Je place correctement mon sac à l'épaule, remonte la fermeture-éclair de ma veste jusqu'au col, range mon téléphone dans ma poche et me mets en marche. Il ne me reste plus qu'à descendre la rue et tourner sur la gauche. Je marche droit devant, sans me préoccuper du monde extérieur. La musique au plus haut volume, plus rien ne semble compter. Une brise vient faire danser les branches du saule pleureur sur ma gauche. Je ne sais pourquoi, mais je ressens un attachement particulier pour cet arbre. Il est beau, grand et majestueux. J'ai beau avoir croisé sa route des centaines de fois, il m'émerveille toujours autant.
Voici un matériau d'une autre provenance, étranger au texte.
Lemma option_address_of ip : is_ipv4 ip -> option_address (Some (ipToBuffer ip)) = Some ip.
Proof.
  intros (n & Hn & ->). rewrite ipToBuffer_numToIp by done. unfold option_address. rewrite blen_be_bytes.
  change (4 <=? Z.of_nat 4) with true. unfold read_field.
  change (subarray (be_bytes 4 n) 0 (0 + 4)) with (be_bytes 4 n). by rewrite (be_value_be_bytes 4) by done.
Qed.

Definition request_packet (mac : buffer) (x : Z) (ip server : jsstring) : dhcp_packet :=
  packet_of (client_message REQUEST mac x [(50, ipToBuffer ip); (54, ipToBuffer server)]).

Lemma request_parses mac x ip server :
  is_mac mac -> 0 <= x < 2 ^ 32 -> is_ipv4 ip -> is_ipv4 server ->
  parseDhcpPacket (request_message mac x (ipToBuffer ip) (ipToBuffer server)) = Some (request_packet mac x ip server) /\
  msgType (request_packet mac x ip server) = Some 3 /\ requested_address (request_packet mac x ip server) = Some ip /\
  serverId (request_packet mac x ip server) = Some server.
Proof.
  intros Hm Hx Hip Hsv. split.
  { apply parse_bootp_message, client_message_ok; [done | done |].
    constructor; [by apply address_option_ok|]. constructor; [by apply address_option_ok | constructor]. }
  unfold requested_address, request_packet. cbn [msgType requestedIp serverId packet_of client_message b_options].
  assert (forall a k d c, (53, [3]) :: [(50, ipToBuffer ip); (54, ipToBuffer server)] = a ++ (k, d) :: c ->
    Forall (fun o => fst o <> k) c -> option_table ((53, [msg_type_value REQUEST]) :: [(50, ipToBuffer ip); (54, ipToBuffer server)]) !! k = Some d) as Hat.
  { intros a k d c He Hc. change (msg_type_value REQUEST) with 3. rewrite He. by apply option_table_mid. }
  rewrite (Hat [] 53 [3] [(50, ipToBuffer ip); (54, ipToBuffer server)] eq_refl) by (repeat constructor; done).
  rewrite (Hat [(53, [3])] 50 (ipToBuffer ip) [(54, ipToBuffer server)] eq_refl) by (repeat constructor; done).
  rewrite (Hat [(53, [3]); (50, ipToBuffer ip)] 54 (ipToBuffer server) [] eq_refl) by constructor.
  rewrite !option_address_of by done. done.
Qed.

(** A REQUEST for an address of the pool that nobody else holds is answered by an ACK of it. *)
Lemma request_acks mac x ip r now c w :
  tables_ok w -> server w = Listening -> config w = Some c -> config_ok c -> is_mac mac -> 0 <= x < 2 ^ 32 ->
  in_pool w ip -> (forall owner, jmap_get (ipToMac w) ip = Some owner -> owner = mac_text mac) ->
  let p := request_packet mac x ip (serverIp c) in
  exists ev,
  on_message (request_message mac x (ipToBuffer ip) (ipToBuffer (serverIp c))) r now w =
  (fst (forget_offer p (fst (grant p ip c now w))),
   [SendEvent ev; ServerSend (bootp_message (response c p ACK ip (serverIp c))) (port r) broadcast_address]).
Proof.
  intros Hok Hs Hc Hcfg Hm Hx Hpool Howner p. pose proof (in_pool_ipv4 w ip Hok Hpool) as Hip.
  destruct (request_parses mac x ip (serverIp c) Hm Hx Hip (cfg_serverIp c Hcfg)) as (Hp & Ht & Hr & Hsid).
  unfold on_message. rewrite Hp. fold p in Ht, Hr, Hsid |- *. change (negb (op p =? 1)) with false. rewrite Ht.
  unfold swallow, handleRequest, with_config, attempt_this. rewrite Hc, Hsid, Hr, bool_decide_true by done. cbn [negb]. cbv zeta.
  assert ((ipToNum ip <? poolStart w) || (poolEnd w <? ipToNum ip) = false) as ->.
  { destruct Hpool as (n & Hn & ->). destruct (tb_pool _ _ _ _ _ _ Hok). rewrite ipToNum_numToIp by (unfold is_ipv4_number; lia).
    apply orb_false_iff. split; apply Z.ltb_ge; lia. }
  assert (macAddr p = mac_text mac) as Hmac by (by apply client_mac).
  assert (server (fst (grant p ip c now w)) = Listening /\ config (fst (grant p ip c now w)) = Some c /\
    exists ev, snd (grant p ip c now w) = [SendEvent ev]) as (Hs1 & Hc1 & ev & Hev).
  { unfold grant, get_this. destruct (jmap_get (leaseMap w) (macAddr p)); (split; [done|]; split; [done|]; by eexists). }
  set (w1 := fst (grant p ip c now w)) in *. set (w2 := fst (forget_offer p w1)).
  exists ev. destruct (grant p ip c now w) as [w1' o1] eqn:Eg. cbn [fst snd] in Hev, w1. subst o1.
  assert (reply p ACK ip r w2 =
    (w2, [ServerSend (bootp_message (response c p ACK ip (serverIp c))) (port r) broadcast_address], None)) as Hrep.
  { apply reply_sends; [done | done | done | by apply client_packet_ok | done]. }
  assert (fst ((returns (grant p ip c now) ;;! returns (forget_offer p) ;;! reply p ACK ip r) w) =
    (w2, [SendEvent ev; ServerSend (bootp_message (response c p ACK ip (serverIp c))) (port r) broadcast_address])) as Hrun.
  { rewrite (seq_returns _ _ w w1 [SendEvent ev] _ _ _ Eg (seq_returns _ _ w1 w2 [] _ _ _ eq_refl Hrep)). done. }
  destruct (jmap_get (ipToMac w) ip) as [owner|]; [|exact Hrun].
  rewrite bool_decide_true; [exact Hrun|]. rewrite Hmac. by apply Howner.
Qed.

(** An unexpired lease survives the timer. *)
Lemma each_remove_other (xs : list jsstring) mac w :
  mac ∉ xs ->
  jmap_get (leaseMap (fst (each xs (fun m =>
    this w => match jmap_get (leaseMap w) m with
              | Some lease => remove_lease m (lease_ip lease)
              | None => skip
              end) w))) mac = jmap_get (leaseMap w) mac.
Proof.
  revert w. induction xs as [|m xs IH]; intros w; cbn [each]; [done|]. rewrite not_elem_of_cons. intros [Hm Hxs].
  unfold seq_action. set (a := get_this _ w). destruct a as [w1 o1] eqn:Ea.
  specialize (IH w1 Hxs). destruct (each xs _ w1) as [w2 o2]. cbn [fst] in *. rewrite IH.
  subst a. unfold get_this in Ea. destruct (jmap_get (leaseMap w) m) as [l|]; [|by injection Ea as <- _].
  unfold remove_lease in Ea. apply (f_equal fst) in Ea. cbn [fst] in Ea. rewrite <- Ea.
  change (jmap_get (jmap_delete (leaseMap w) m) mac = jmap_get (leaseMap w) mac). by apply jmap_get_delete_ne.
Qed.

Lemma unexpired_kept w mac l t :
  tables_ok w -> jmap_get (leaseMap w) mac = Some l -> t <= expiresAt l ->
  jmap_get (leaseMap (fst (checkExpiredLeases t w))) mac = Some l.
Proof.
  intros Hok Hl Ht. unfold checkExpiredLeases, get_this at 1. rewrite each_remove_other; [done|].
  intros Hin. apply list_elem_of_fmap in Hin as ([m l'] & He & Hin). cbn [fst] in He. subst m.
  apply list_elem_of_In, filter_In in Hin as [Hin Hexp]. apply list_elem_of_In, jmap_get_elem in Hin; [|apply Hok].
  assert (l' = l) as -> by congruence. unfold isExpired in Hexp. cbn [snd] in Hexp. apply Z.ltb_lt in Hexp. lia.
Qed.

Lemma bytes_ok_discover mac x : bytes_ok mac -> 0 <= x < 2 ^ 32 -> bytes_ok (discover_message mac x).
Proof.
  intros Hm Hx. unfold discover_message, bootp_message, bootp_header.
  cbn [b_op b_htype b_hlen b_xid b_flags b_ciaddr b_yiaddr b_siaddr b_giaddr b_chaddr b_options client_message].
  rewrite !bytes_ok_app. split_and!;
    first [ done | apply bytes_ok_alloc | apply bytes_ok_be_bytes
          | cbn [map concat app encode_option fst snd]; repeat (apply bytes_ok_cons; split; [by vm_compute|]); constructor ].
Qed.

Definition dhcp_steps : relation DhcpWorker := rtc (fun w w' => exists es, dhcp_step w es w').

Lemma reachable_steps w w' : dhcp_reachable w -> dhcp_steps w w' -> dhcp_reachable w'.
Proof. intros Hw. induction 1 as [|w w1 w2 [es Hs] _ IH]; [done|]. apply IH. by eapply dhcp_next. Qed.

(** The lease a granted request leaves. *)
Lemma granted_lease p ip c now w :
  (forall l, jmap_get (leaseMap w) (macAddr p) = Some l -> lease_ip l = ip) ->
  exists l, jmap_get (leaseMap (fst (forget_offer p (fst (grant p ip c now w))))) (macAddr p) = Some l /\
    lease_ip l = ip /\ expiresAt l = now + leaseTime c * 1000.
Proof.
  intros Hl. unfold grant, get_this. destruct (jmap_get (leaseMap w) (macAddr p)) as [l|] eqn:El.
  - eexists. split; [apply jmap_get_set_eq|]. split; [exact (Hl l eq_refl) | done].
  - eexists. split; [apply jmap_get_set_eq|]. done.
Qed.

(** C24: A client obtains an address. Whenever the client holds a lease or fewer leases than pool addresses exist, its
    DISCOVER is answered by an OFFER, readable by the client, of an address of the pool; and its REQUEST for the
    offer, after any events that leave the server listening with the same configuration and pool and the address not taken by
    another client, is answered by an ACK of that address. The client then holds a lease of it until the
    lease time has passed: no check of the leases before that removes it. *)
Theorem dhcp_client_obtains_lease w c mac x r now :
  dhcp_reachable w -> server w = Listening -> config w = Some c -> config_ok c ->
  is_mac mac -> bytes_ok mac -> 0 <= x < 2 ^ 32 ->
  is_Some (jmap_get (leaseMap w) (mac_text mac)) \/ blen (leaseMap w) < pool_size w ->
  exists ip w1 offer q,
    on_message (discover_message mac x) r now w = (w1, [ServerSend offer (port r) broadcast_address]) /\
    parseDhcpPacket offer = Some q /\ msgType q = Some (msg_type_value OFFER) /\ xid q = x /\
    yiaddr q = ipToBuffer ip /\ in_pool w ip /\
    forall w' now',
      dhcp_steps w1 w' -> server w' = Listening -> config w' = Some c ->
      poolStart w' = poolStart w -> poolEnd w' = poolEnd w ->
      (forall owner, jmap_get (ipToMac w') ip = Some owner -> owner = mac_text mac) ->
      (forall l, jmap_get (leaseMap w') (mac_text mac) = Some l -> lease_ip l = ip) ->
      exists w2 ev ack a l,
        on_message (take_offer mac x q) r now' w' = (w2, [SendEvent ev; ServerSend ack (port r) broadcast_address]) /\
        parseDhcpPacket ack = Some a /\ msgType a = Some (msg_type_value ACK) /\ xid a = x /\ yiaddr a = ipToBuffer ip /\
        jmap_get (leaseMap w2) (mac_text mac) = Some l /\ lease_ip l = ip /\
        expiresAt l = now' + leaseTime c * 1000 /\
        forall t, t <= now' + leaseTime c * 1000 ->
          jmap_get (leaseMap (fst (checkExpiredLeases t w2))) (mac_text mac) = Some l.
Proof.
  intros Hw Hs Hc Hcfg Hm Hbytes Hx Hroom. pose proof (reachable_tables w Hw) as Hok.
  assert (exists ip, allocateIp (mac_text mac) w = Some ip) as [ip Ha].
  { destruct (jmap_get (leaseMap w) (mac_text mac)) as [l|] eqn:El; [unfold allocateIp; rewrite El; eauto|].
    pose proof (allocate_new _ w Hok El) as Hn. destruct (allocateIp (mac_text mac) w); [eauto|].
    destruct Hroom as [[? ?]|?]; [done | lia]. }
  pose proof (allocateIp_in_pool _ w ip Hok Ha) as Hpool. pose proof (in_pool_ipv4 w ip Hok Hpool) as Hip.
  pose proof (discover_offers mac x r now c w ip Hok Hs Hc Hcfg Hm Hx Ha) as Hoffer. cbv zeta in Hoffer.
  destruct (read_response c (packet_of (client_message DISCOVER mac x [])) OFFER ip Hcfg) as (q & Hq & _ & Hxq & _ & Hy & Ht & H54 & _);
    [by apply client_packet_ok | done |].
  do 4 eexists. split; [exact Hoffer|]. split; [exact Hq|]. split; [done|]. split; [done|]. split; [done|]. split; [done|].
  intros w' now' Hsteps Hs' Hc' Hps Hpe Howner Hown.
  assert (dhcp_reachable w') as Hw'.
  { eapply reachable_steps; [|exact Hsteps]. eapply dhcp_next; [exact Hw|].
    pose proof (dhcp_step_op (OpMessage (discover_message mac x) r now) w) as Hst. cbn [run_op enabled] in Hst.
    rewrite Hoffer in Hst. apply Hst. split; [done | by apply bytes_ok_discover]. }
  pose proof (reachable_tables w' Hw') as Hok'.
  assert (in_pool w' ip) as Hpool' by (unfold in_pool; by rewrite Hps, Hpe).
  destruct (request_acks mac x ip r now' c w' Hok' Hs' Hc' Hcfg Hm Hx Hpool' Howner) as [ev Hack]. cbv zeta in Hack.
  destruct (read_response c (request_packet mac x ip (serverIp c)) ACK ip Hcfg) as (a & Hpa & _ & Hxa & _ & Hya & Hta & _);
    [by apply client_packet_ok | done |].
  destruct (granted_lease (request_packet mac x ip (serverIp c)) ip c now' w') as (l & Hl & Hlip & Hle).
  { unfold request_packet. by rewrite client_mac. }
  unfold request_packet in Hl at 3. rewrite client_mac in Hl by done.
  unfold take_offer. rewrite Hy, H54. cbn [default from_option].
  do 5 eexists. split; [exact Hack|]. split; [exact Hpa|]. split; [done|]. split; [done|]. split; [done|].
  split; [exact Hl|]. split; [done|]. split; [done|].
  intros t Hle'. apply unexpired_kept; [|done | by rewrite Hle].
  destruct (grant_ok (request_packet mac x ip (serverIp c)) ip c now' w' Hok' Hs' Hpool') as [Hg Hgs].
  { unfold request_packet. by rewrite client_mac. }
  by apply tables_offer_delete.
Qed.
Mon téléphone vibre. Je le sors et sur l'écran verrouillé est affiché :
"Je sais."
Une silhouette apparaît au bout de la rue. L'individu ne bouge pas. Il se tient droit. De là où je me trouve, je ne distingue pas son visage mais son physique et sa corpulence me laissent deviner qui il est. Il lève le bras à hauteur de bassin et d'un geste délicat et timide, agite la main en ma direction. Je m'arrête et retire mes écouteurs. Un large sourire se dessine sur mon visage. Nous restons plantés là un instant, jusqu'à ce que je lui rende son geste. J'accélère le pas. Je marche si vite que j'en courrais presque. Sa silhouette se fait de plus en plus nette. Il porte un jean large, un sweat à capuche noir avec sa veste en jean par-dessus, un petit sac blanc en bandoulière vient barrer sa poitrine. Un petit point lumineux orange brille au bout de sa main. Je parcours les derniers mètres en trottinant. Ça y est, je distingue enfin son visage. Il me sourit. Mon ventre se serre, ma respiration s'entre-coupe. Il est magnifique. De façon un peu brusque, je viens me plonger dans ses bras. Il m'enlace fort. Il porte son parfum, celui dont j'aime tant l'odeur, celui qui me rend folle, celui qui se colle à mes vêtements des heures après que l'on se soit vus, celui qui m'obsède. Mon cœur bat la chamade. Je lève la tête et plonge mes yeux dans les siens. Ils sont foncés, presque noirs. Le sombre de ses pupilles et le clair de sa peau m'ont toujours déroutée, émerveillée.
"On rentre ?"
Je desserre mes bras de sa taille non sans regret. Il se retourne, saisit ma main et m'entraîne jusqu'à chez lui. Ses doigts jouent avec les miens avant de les enlacer. De son autre main, il monte la cigarette jusqu'à ses lèvres et la place entre sa commissure. Il en aspire la fumée et, quelques secondes plus tard, la recrache. J'aime le voir fumer. Malgré ma haine profonde envers le tabac, je ne peux m'empêcher de le trouver beau. Ce geste lui donne un côté hors d'atteinte. Il tourne la tête vers moi et me fait une grimace. Je glousse, peut-être de façon un peu trop forte, un peu trop niaise, un peu trop amoureuse. Il se penche pour embrasser ma joue. Nous zigzaguons quelque peu en riant, jusqu'à atteindre la ruelle de gauche. Il n'y a ni voiture, ni passant, tout y est calme. Il y fait même plus sombre. Nos deux ombres disparaissent ainsi, dans la pénombre de la nuit, sous la lumière jaune des réverbères, titubant d'amour.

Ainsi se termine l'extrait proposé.